Abstract
Background
Anti-siphon devices (ASDs) of various working principles were developed to overcome overdrainage-related complications associated with ventriculoperitoneal shunting.
Objective
We aimed to provide comparative data on the pressure and flow characteristics of six different types of ASDs (gravity-assisted, membrane-controlled, and flow-regulated) in order to achieve a better understanding of these devices and their potential clinical application.
Methods
We analyzed three gravity-dependent ASDs (ShuntAssistant [SA], Miethke; Gravity Compensating Accessory [GCA], Integra; SiphonX [SX], Sophysa), two membrane-controlled ASDs (Anti-Siphon Device [IASD], Integra; Delta Chamber [DC], Medtronic), and one flow-regulated ASD (SiphonGuard [SG], Codman).

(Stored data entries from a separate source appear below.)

(* ===== verification/PeerLeaseWitness.v ===== *)
(** * PeerLeaseWitness: runs of the lease authority

    A toy digest of 32 bytes instantiates the crates.  Two sessions of one scope
    acquire it one after the other, with a restart between them, and a write that is
    cut short. *)

From stdpp Require Import base gmap list sorting strings.
From S2P Require Import Prelude Crypto ByteReader PeerLease PeerLeaseJournal PeerLeaseRuns PeerLeaseTheorems PeerLeaseFrames PeerLeaseDaemon.

Definition lease_digest (m : list Z) : list Z := le_bytes 32 (1 + foldl (fun a b => (a * 31 + b) mod 65521) 7 m).

#[export] Instance lease_crypto : CryptoCrates := {
  sha256 := lease_digest;
  hex_encode b := b;
  hex_decode s := Some s;
  hex_decode_to_slice s n := Some s;
  VerifyingKey := list Z;
  vk_from_bytes b := Some b;
  vk_to_bytes k := k;
  verify_strict k m s := s =?? (k ++ m);
  SigningKey := list Z;
  sk_from_bytes b := b;
  sk_verifying_key k := k;
  sk_sign k m := k ++ m;
}.

#[export] Instance lease_digest_width : DigestWidth.
Proof. intros m. split; [apply le_bytes_zlen|apply le_bytes_is_byte]. Qed.

Definition id32 (n : Z) : list Z := replicate 32 n.
Definition wire_scope : PeerLeaseScopeV1 := mkScope (id32 1) (id32 2) Outbound 5 (id32 3).
Definition acquire_a : LeaseRequestV1 := mkRequest Acquire wire_scope (id32 10) 1 0 1000 zero32.
Definition acquire_b : LeaseRequestV1 := mkRequest Acquire wire_scope (id32 11) 2 0 1000 zero32.

Definition opened (d : Disk) : PeerLeaseStoreV1 := match fst (open None d) with Ok s => s | _ => fresh_store d end.
Definition answered (r : LResult PeerLeaseTokenV1) : PeerLeaseTokenV1 := match r with Ok t => t | _ => mkToken wire_scope zero32 0 0 zero32 end.

Definition store0 : PeerLeaseStoreV1 := opened empty_disk.
Definition answer_a := apply no_faults acquire_a 100 store0.
Definition token_a : PeerLeaseTokenV1 := answered (fst answer_a).
Definition store1 : PeerLeaseStoreV1 := snd answer_a.
Definition store2 : PeerLeaseStoreV1 := opened (disk store1).
Definition answer_b := apply no_faults acquire_b 1100 store2.
Definition token_b : PeerLeaseTokenV1 := answered (fst answer_b).
Definition store3 : PeerLeaseStoreV1 := snd answer_b.

Lemma id32_width n : is_byte n -> bytes32 (id32 n).
Proof. intros Hn. split; [done|]. by apply Forall_replicate. Qed.

Lemma wire_scope_valid : valid_scope wire_scope.
Proof. split; try (split; [by apply id32_width|done]); done. Qed.

Lemma acquire_a_typed : typed_request acquire_a.
Proof. split; [apply wire_scope_valid|by apply id32_width|done|done|done|apply zero32_width]. Qed.
Lemma acquire_b_typed : typed_request acquire_b.
Proof. split; [apply wire_scope_valid|by apply id32_width|done|done|done|apply zero32_width]. Qed.

Lemma store0_opens : open None empty_disk = (Ok store0, disk store0).
Proof. vm_cast_no_check (eq_refl (Ok (E := PeerLeaseErrorV1) store0, disk store0)). Qed.
Lemma answer_a_ok : apply no_faults acquire_a 100 store0 = (Ok token_a, store1).
Proof. vm_cast_no_check (eq_refl (Ok (E := PeerLeaseErrorV1) token_a, store1)). Qed.
Lemma store2_opens : open None (disk store1) = (Ok store2, disk store2).
Proof. vm_cast_no_check (eq_refl (Ok (E := PeerLeaseErrorV1) store2, disk store2)). Qed.
Lemma answer_b_ok : apply no_faults acquire_b 1100 store2 = (Ok token_b, store3).
Proof. vm_cast_no_check (eq_refl (Ok (E := PeerLeaseErrorV1) token_b, store3)). Qed.

Lemma reach_store2 : reach (Up store2) [token_a].
Proof.
  refine (reach_open (Up store1) [token_a] None (Ok store2) (disk store2) _ store2_opens).
  refine (reach_apply store0 [] no_faults acquire_a 100 (Ok token_a) store1 _ acquire_a_typed _ answer_a_ok); [|done].
  exact (reach_open (Down empty_disk) [] None (Ok store0) (disk store0) reach_empty store0_opens).
Qed.

Lemma reach_store3 : reach (Up store3) [token_b; token_a].
Proof. refine (reach_apply store2 [token_a] no_faults acquire_b 1100 (Ok token_b) store3 reach_store2 acquire_b_typed _ answer_b_ok). done. Qed.

(** The second session acquires the expired scope; reopening gives the same authority. *)
Lemma lease_authority_is_durable_witness :
  active_lease store3 wire_scope = Some token_b /\ exists t, open None (disk store3) = (Ok t, disk store3) /\ authority t = authority store3.
Proof.
  destruct (lease_authority_is_durable store2 [token_a] no_faults acquire_b 1100 (Ok token_b) store3 reach_store2 acquire_b_typed) as [Ha Ho]; [done|exact answer_b_ok|].
  split; [exact Ha|]. apply Ho. right. vm_compute. discriminate.
Defined.

(** The journal of the run holds both acquisitions, each granted by the earlier one. *)
Lemma journal_is_a_granted_history_witness :
  exists h torn, d_journal (disk store3) = journal_bytes zero32 h ++ torn /\ zlen torn < RECORD_BYTES /\
    (forall before e after, h = before ++ e :: after -> granted before e) /\ (forall t, t ∈ [token_b; token_a] -> t ∈ tokens zero32 h).
Proof. exact (journal_is_a_granted_history (Up store3) [token_b; token_a] reach_store3). Defined.

Lemma leases_are_fenced_witness : tk_generation token_a = 1 /\ tk_generation token_b = 2 /\ StronglySorted supersedes [token_b; token_a].
Proof. split; [vm_compute; reflexivity|split; [vm_compute; reflexivity|]]. exact (leases_are_fenced (Up store3) [token_b; token_a] reach_store3). Defined.

Lemma frame_a_bytes : Forall is_byte (encode_request acquire_a).
Proof. apply all_bytes_ok. vm_compute. reflexivity. Qed.

Lemma lease_frames_are_exact_witness : decode_request (encode_request acquire_a) = Ok acquire_a.
Proof.
  destruct (lease_frames_are_exact (encode_request acquire_a) acquire_a (RejectedWith LeaseReject.Fenced) frame_a_bytes) as ((_ & Hd) & _). apply Hd. split; [exact acquire_a_typed|reflexivity].
Defined.

(** A write that stops inside the record poisons the store, and the torn journal is refused. *)
Example torn_write_is_refused :
  let s := snd (apply (mkFaults false (Some 50%nat) None false None) acquire_b 1100 store2) in
  poisoned s = true /\ fst (open None (disk s)) = Err corrupt.
Proof. vm_compute. done. Qed.

(** A client whose request arrives in pieces over two turns of the daemon. *)
Definition demo_event (r : IoResult) : IoEvent := mkIoEvent false r false (Ok 100) false no_faults None.
Definition demo_stream : Stream := mkStream 1 (encode_request acquire_a).
Definition demo_turn : TurnEvent := mkTurnEvent
  (fun k => match k with O => Accepted (Ok ()) (Ok ()) demo_stream | _ => AcceptWouldBlock end)
  (fun _ k => demo_event (match k with O => Moved 8 | S O => Moved 30 | _ => WouldBlock end)) (Ok ()).
Definition demo_connections : list Connection := match fst (serve_turn demo_turn [] store0) with Ok cs => cs | _ => [] end.
Definition demo_finish (k : nat) : IoEvent := demo_event (Moved 1000).
Definition demo_connection : Connection := default (mkConnection demo_stream 0 [] [] 0 false) (head demo_connections).
Definition demo_done : Connection := snd (fst (advance demo_finish demo_connection store0)).

Lemma demo_events_typed r : io_typed (demo_event r).
Proof. split; [done|]. intros now Hn. apply Ok_inj in Hn. by subst now. Qed.

Lemma demo_turn_typed : turn_typed demo_turn.
Proof.
  split; [|intros i k; apply demo_events_typed|done]. intros [|k]; [|done]. split_and!; [done|done|exact frame_a_bytes].
Qed.

Lemma demo_turn_runs : serve_turn demo_turn [] store0 = (Ok demo_connections, store0).
Proof. vm_cast_no_check (eq_refl (Ok (E := PeerLeaseErrorV1) demo_connections, store0)). Qed.
Lemma demo_finishes : advance demo_finish demo_connection store0 = (Ok true, demo_done, store1).
Proof. vm_cast_no_check (eq_refl (Ok (E := LeaseConnectionFailureV1) true, demo_done, store1)). Qed.
Lemma demo_connection_open : demo_connections = [demo_connection].
Proof. vm_cast_no_check (eq_refl [demo_connection]). Qed.

Lemma demo_accepts : accept_loop MAX_CONNECTIONS (tn_accept demo_turn) [] = Ok [mkConnection demo_stream 0 [] (replicate 8 0) 0 false].
Proof. reflexivity. Qed.

Lemma demo_serving : serving store0 [demo_stream] demo_connections store0.
Proof.
  refine (serving_next demo_turn store0 [] [] [mkConnection demo_stream 0 [] (replicate 8 0) 0 false] store0 demo_connections store0 _
    demo_turn_typed demo_accepts (NoDup_singleton _) demo_turn_runs).
  exact (serving_open (Down empty_disk) [] None store0 (disk store0) reach_empty store0_opens).
Qed.

(** The rest of the request arrives, is applied once, and its answer is written. *)
Lemma daemon_serves_the_authority_witness :
  (cn_taken demo_connection, cn_responding demo_connection) = (38%nat, false) /\
  exists log a response, served store0 [demo_stream] log store1 /\ a ∈ log /\ ap_stream a = demo_stream /\
    response_for_result (ap_result a) = Ok response /\ cn_output demo_done = encode_response response.
Proof.
  split; [vm_compute; reflexivity|].
  destruct (daemon_serves_the_authority store0 [demo_stream] demo_connections store0 demo_serving) as (log & _ & _ & Hall).
  assert (Hin : demo_connection ∈ demo_connections) by (rewrite demo_connection_open; by left).
  destruct (Hall demo_connection Hin) as [_ Hadv].
  destruct (Hadv demo_finish (Ok true) demo_done store1 (fun k => demo_events_typed _) demo_finishes) as (_ & log' & Hserved & _ & Hdone).
  destruct (Hdone eq_refl) as (a & response & Ha & Hs & Hr & Ho). exists (log ++ log'), a, response. split_and!; [done|done| |done|done].
  rewrite Hs. vm_compute. reflexivity.
Defined.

Defined pressure conditions within a simulated shunt system were generated (differential pressure 10–80 cmH2O), and the specific flow and pressure characteristics were measured. In addition, the gravity-dependent ASDs were measured in defined spatial positions (0–90°).
Results
The flow characteristics of the three gravity-assisted ASDs were largely dependent upon differential pressure and on their spatial position. All three devices were able to reduce the siphoning effect, but each to a different extent (flow at inflow pressure: 10 cmH2O, siphoning -20 cmH2O at 0°/90°: SA, 7.1 ± 1.2*/2.3 ± 0.5* ml/min; GCA, 10.5 ± 0.8/3.4 ± 0.4* ml/min; SX, 9.5 ± 1.2*/4.7 ± 1.9* ml/min, compared to control, 11.1 ± 0.4 ml/min [*p < 0.05]). The flow characteristics of the remaining ASDs were primarily dependent upon the inflow pressure effect (flow at 10 cmH2O, siphoning 0 cmH2O/ siphoning -20cmH2O: DC, 2.6 ± 0.1/ 4 ± 0.3* ml/min; IASD, 2.5 ± 0.2/ 0.8 ± 0.4* ml/min; SG, 0.8 ± 0.2*/ 0.2 ± 0.1* ml/min [*p < 0.05 vs. control, respectively]).
Conclusion
The tested ASDs were able to control the siphoning effect within a simulated shunt system to differing degrees. Future comparative trials are needed to determine the type of device that is superior for clinical application.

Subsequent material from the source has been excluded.